• [What this task involves]:
Among the entries below, extract exactly the lines that run from the one with "Lemma entry_read_agree m'" through the one with "Lemma s2_lookup_agree m'", both ends included.

★ ★ ★ ★ ★

(** ** Trees and stores *)
Lemma tbl_S k m l0 ipa : tbl (S k) m l0 ipa =
  match entry_at k m l0 ipa with
  | Some e => if is_table_desc e then Some (Z.land e PTE_ADDR_MASK) else None
  | None => None
  end.
Proof. unfold entry_at. simpl. destruct (tbl k m l0 ipa); done. Qed.

Lemma entry_at_slot k m l0 ipa t : tbl k m l0 ipa = Some t ->
  entry_at k m l0 ipa = Some (read64 m (pte_ptr t (idx k ipa))).
Proof. intros H. unfold entry_at. by rewrite H. Qed.

Section Tree.
Context (m : mem) (l0 : Z) (own : list Z) (Hwf : s2_wf m l0 own).

(** The slots of two entries of the tree are equal or disjoint; equal slots are
    the same entry. *)
Lemma slot_cases j k ipa ipa' t t' :
  (j <= 3)%nat -> (k <= 3)%nat -> tbl j m l0 ipa = Some t -> tbl k m l0 ipa' = Some t' ->
  (j = k /\ prefix (S j) ipa = prefix (S k) ipa' /\
   pte_ptr t (idx j ipa) = pte_ptr t' (idx k ipa')) \/
  ((j <> k \/ prefix (S j) ipa <> prefix (S k) ipa') /\
   (pte_ptr t (idx j ipa) + 8 <= pte_ptr t' (idx k ipa') \/
    pte_ptr t' (idx k ipa') + 8 <= pte_ptr t (idx j ipa))).
Proof.
  intros Hj Hk Ht Ht'.
  destruct (wf_table _ _ _ Hwf _ _ _ Hj Ht) as (Ha & _ & _).
  destruct (wf_table _ _ _ Hwf _ _ _ Hk Ht') as (Ha' & _ & _).
  pose proof (idx_range j ipa). pose proof (idx_range k ipa').
  destruct (Z.eq_dec (pte_ptr t (idx j ipa)) (pte_ptr t' (idx k ipa'))) as [E|E].
  - left. apply slot_inj in E as E'; try done. destruct E' as [-> Ei].
    destruct (wf_inj _ _ _ Hwf _ _ _ _ _ Hj Hk Ht Ht') as [-> Hp].
    split_and!; [done| |done]. apply prefix_same; done.
  - right. split; [|by apply slot_sep].
    destruct (decide (j = k)) as [->|]; [|by left]. right. intros Hp.
    apply prefix_same in Hp as [Hp Hi]; [|done].
    apply E. rewrite Hi. f_equal.
    (* equal prefixes reach the same table *)
    clear - Ht Ht' Hp Hk. revert t t' Ht Ht' Hp. induction k as [|k IH]; intros t t' Ht Ht' Hp.
    + simpl in *. congruence.
    + apply prefix_same in Hp as [Hp Hi]; [|lia]. simpl in Ht, Ht'.
      destruct (tbl k m l0 ipa) as [u|] eqn:Eu; [|done].
      destruct (tbl k m l0 ipa') as [u'|] eqn:Eu'; [|done].
      rewrite (IH ltac:(lia) u u' eq_refl eq_refl Hp), Hi in Ht. rewrite Ht in Ht'. by simplify_eq.
Qed.

Lemma tbl_prefix k ipa ipa' : (k <= 3)%nat -> prefix k ipa = prefix k ipa' ->
  tbl k m l0 ipa = tbl k m l0 ipa'.
Proof.
  induction k as [|k IH]; intros Hk Hp; [done|].
  apply prefix_same in Hp as [Hp Hi]; [|lia]. simpl. by rewrite (IH ltac:(lia) Hp), Hi.
Qed.

Lemma tbl_mono k ipa t : tbl (S k) m l0 ipa = Some t -> exists t', tbl k m l0 ipa = Some t'.
Proof. simpl. destruct (tbl k m l0 ipa); eauto; done. Qed.

(** The tree only depends on the pages of [own]. *)
Lemma entry_read_agree m' k ipa t : (k <= 3)%nat ->
  (forall t, In t own -> agree m' m t 4096) -> tbl k m l0 ipa = Some t ->
  read64 m' (pte_ptr t (idx k ipa)) = read64 m (pte_ptr t (idx k ipa)).
Proof.
  intros Hk Hag Ht. destruct (wf_table _ _ _ Hwf _ _ _ Hk Ht) as (_ & _ & Hin).
  apply read64_agree. eapply agree_sub; [apply Hag, Hin| |];
    pose proof (idx_range k ipa); unfold pte_ptr; lia.
Qed.

Lemma tbl_agree m' k ipa : (k <= 3)%nat ->
  (forall t, In t own -> agree m' m t 4096) -> tbl k m' l0 ipa = tbl k m l0 ipa.
Proof.
  intros Hk Hag. induction k as [|k IH]; [done|]. simpl. rewrite IH by lia.
  destruct (tbl k m l0 ipa) as [t|] eqn:Et; [|done].
  rewrite (entry_read_agree m' k ipa t); [done|lia|done|done].
Qed.

Lemma entry_agree m' k ipa : (k <= 3)%nat ->
  (forall t, In t own -> agree m' m t 4096) -> entry_at k m' l0 ipa = entry_at k m l0 ipa.
Proof.
  intros Hk Hag. unfold entry_at. rewrite (tbl_agree m') by (first [lia|exact Hag]).
  destruct (tbl k m l0 ipa) as [t|] eqn:Et; [|done].
  by rewrite (entry_read_agree m' k ipa t).
Qed.

Lemma s2_lookup_agree m' ipa :
  (forall t, In t own -> agree m' m t 4096) -> s2_lookup m' l0 ipa = s2_lookup m l0 ipa.
Proof. intros Hag. unfold s2_lookup. rewrite !(entry_agree m') by (first [lia|exact Hag]). done. Qed.

Lemma s2_wf_agree m' own' :
  (forall t, In t own -> agree m' m t 4096) -> incl own own' -> s2_wf m' l0 own'.
Proof.
  intros Hag Hin. constructor.
  - intros k ipa t Hk. rewrite (tbl_agree m') by (first [lia|exact Hag]). intros Ht.
    destruct (wf_table _ _ _ Hwf _ _ _ Hk Ht) as (? & ? & ?). auto.
  - intros j k ipa ipa' t Hj Hk. rewrite !(tbl_agree m') by (first [lia|exact Hag]). apply (wf_inj _ _ _ Hwf); done.
  - intros ipa e. rewrite (entry_agree m') by (first [lia|exact Hag]). apply (wf_l1 _ _ _ Hwf).
  - intros ipa e. rewrite (entry_agree m') by (first [lia|exact Hag]). apply (wf_l2 _ _ _ Hwf).
Qed.

(** *** Rewriting a leaf *)
Section LeafUpdate.
Context (k : nat) (ipa t e' : Z) (Hk : (k <= 3)%nat) (Ht : tbl k m l0 ipa = Some t)
  (Hfit : fits 64 e').
Let p := pte_ptr t (idx k ipa).
Context (Hnt : (k < 3)%nat -> is_table_desc (read64 m p) = false /\ is_table_desc e' = false).

Lemma leaf_update_tbl j ipa' : (j <= 3)%nat -> tbl j (write64 m p e') l0 ipa' = tbl j m l0 ipa'.
Proof.
  induction j as [|j IH]; intros Hj; [done|]. simpl. rewrite IH by lia.
  destruct (tbl j m l0 ipa') as [u|] eqn:Eu; [|done].
  destruct (slot_cases j k ipa' ipa u t ltac:(lia) Hk Eu Ht) as [(-> & _ & E)|(_ & Hs)].
  - destruct (Hnt ltac:(lia)) as [H1 H2].
    rewrite E. fold p. rewrite read64_write64 by done. by rewrite H1, H2.
  - rewrite read64_write64_ne by (unfold p; tauto). done.
Qed.

Lemma leaf_update_entry j ipa' : (j <= 3)%nat ->
  entry_at j (write64 m p e') l0 ipa' =
  if decide (j = k /\ prefix (S k) ipa' = prefix (S k) ipa) then Some e' else entry_at j m l0 ipa'.
Proof.
  intros Hj. unfold entry_at. rewrite leaf_update_tbl by done.
  destruct (decide (j = k /\ prefix (S k) ipa' = prefix (S k) ipa)) as [[-> Hp]|Hd].
  - pose proof Hp as Hp'. apply prefix_same in Hp' as [Hp' Hi]; [|done].
    rewrite (tbl_prefix k ipa' ipa), Ht, Hi by done.
    fold p. by rewrite read64_write64.
  - destruct (tbl j m l0 ipa') as [u|] eqn:Eu; [|done].
    destruct (slot_cases j k ipa' ipa u t Hj Hk Eu Ht) as [(-> & Hp & _)|(_ & Hs)].
    + exfalso. apply Hd. done.
    + rewrite read64_write64_ne by (unfold p; tauto). done.
Qed.

Lemma leaf_update_wf :
  (k = 1%nat -> pte_valid e' = true -> pte_table_bit e' = true) ->
  (k = 2%nat -> pte_valid e' = true -> pte_table_bit e' = false -> Z.land e' (bmask 12 9) = 0) ->
  s2_wf (write64 m p e') l0 own.
Proof.
  intros H1 H2. constructor.
  - intros j ipa' u Hj. rewrite leaf_update_tbl by done. apply (wf_table _ _ _ Hwf); done.
  - intros i j ipa' ipa'' u Hi Hj. rewrite !leaf_update_tbl by done. apply (wf_inj _ _ _ Hwf); done.
  - intros ipa' e. rewrite leaf_update_entry by lia. case_decide as Hd; [|apply (wf_l1 _ _ _ Hwf)].
    intros ?; simplify_eq. apply H1. lia.
  - intros ipa' e. rewrite leaf_update_entry by lia. case_decide as Hd; [|apply (wf_l2 _ _ _ Hwf)].
    intros ?; simplify_eq. apply H2. lia.
Qed.
End LeafUpdate.
End Tree.

Lemma fresh_slot_sep own n u i i' : n mod 4096 = 0 -> ~ In n own -> In u own -> u mod 4096 = 0 ->
  0 <= i < 512 -> 0 <= i' < 512 ->
  pte_ptr n i + 8 <= pte_ptr u i' \/ pte_ptr u i' + 8 <= pte_ptr n i.
Proof.
  intros Hn Hf Hu Hua Hi Hi'. apply slot_sep; [exact Hn|exact Hua|]. intros E.
  apply slot_inj in E; [|exact Hn|exact Hua|exact Hi|exact Hi']. destruct E as [-> _]. by apply Hf.
Qed.

(** *** Linking a fresh table *)
Section Link.
Context (m : mem) (l0 : Z) (own : list Z) (Hwf : s2_wf m l0 own).
Context (k : nat) (ipa t n : Z) (c : Z -> Z) (Hk : (1 <= k <= 2)%nat)
  (Ht : tbl k m l0 ipa = Some t).
Let p := pte_ptr t (idx k ipa).
Context (Hold : is_table_desc (read64 m p) = false)
  (Hal : n mod 4096 = 0) (Hr : 0 < n < 2 ^ 48) (Hfresh : ~ In n own)
  (Hc : forall i, 0 <= i < 512 -> read64 m (pte_ptr n i) = c i)
  (Hnt : k = 1%nat -> forall i, 0 <= i < 512 -> pte_valid (c i) = false).
Let m' := write64 m p (table_desc n).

★ ★ ★ ★ ★

• [Task response]:
Lemma entry_read_agree m' k ipa t : (k <= 3)%nat ->
  (forall t, In t own -> agree m' m t 4096) -> tbl k m l0 ipa = Some t ->
  read64 m' (pte_ptr t (idx k ipa)) = read64 m (pte_ptr t (idx k ipa)).
Proof.
  intros Hk Hag Ht. destruct (wf_table _ _ _ Hwf _ _ _ Hk Ht) as (_ & _ & Hin).
  apply read64_agree. eapply agree_sub; [apply Hag, Hin| |];
    pose proof (idx_range k ipa); unfold pte_ptr; lia.
Qed.

Lemma tbl_agree m' k ipa : (k <= 3)%nat ->
  (forall t, In t own -> agree m' m t 4096) -> tbl k m' l0 ipa = tbl k m l0 ipa.
Proof.
  intros Hk Hag. induction k as [|k IH]; [done|]. simpl. rewrite IH by lia.
  destruct (tbl k m l0 ipa) as [t|] eqn:Et; [|done].
  rewrite (entry_read_agree m' k ipa t); [done|lia|done|done].
Qed.

Lemma entry_agree m' k ipa : (k <= 3)%nat ->
  (forall t, In t own -> agree m' m t 4096) -> entry_at k m' l0 ipa = entry_at k m l0 ipa.
Proof.
  intros Hk Hag. unfold entry_at. rewrite (tbl_agree m') by (first [lia|exact Hag]).
  destruct (tbl k m l0 ipa) as [t|] eqn:Et; [|done].
  by rewrite (entry_read_agree m' k ipa t).
Qed.

Lemma s2_lookup_agree m' ipa :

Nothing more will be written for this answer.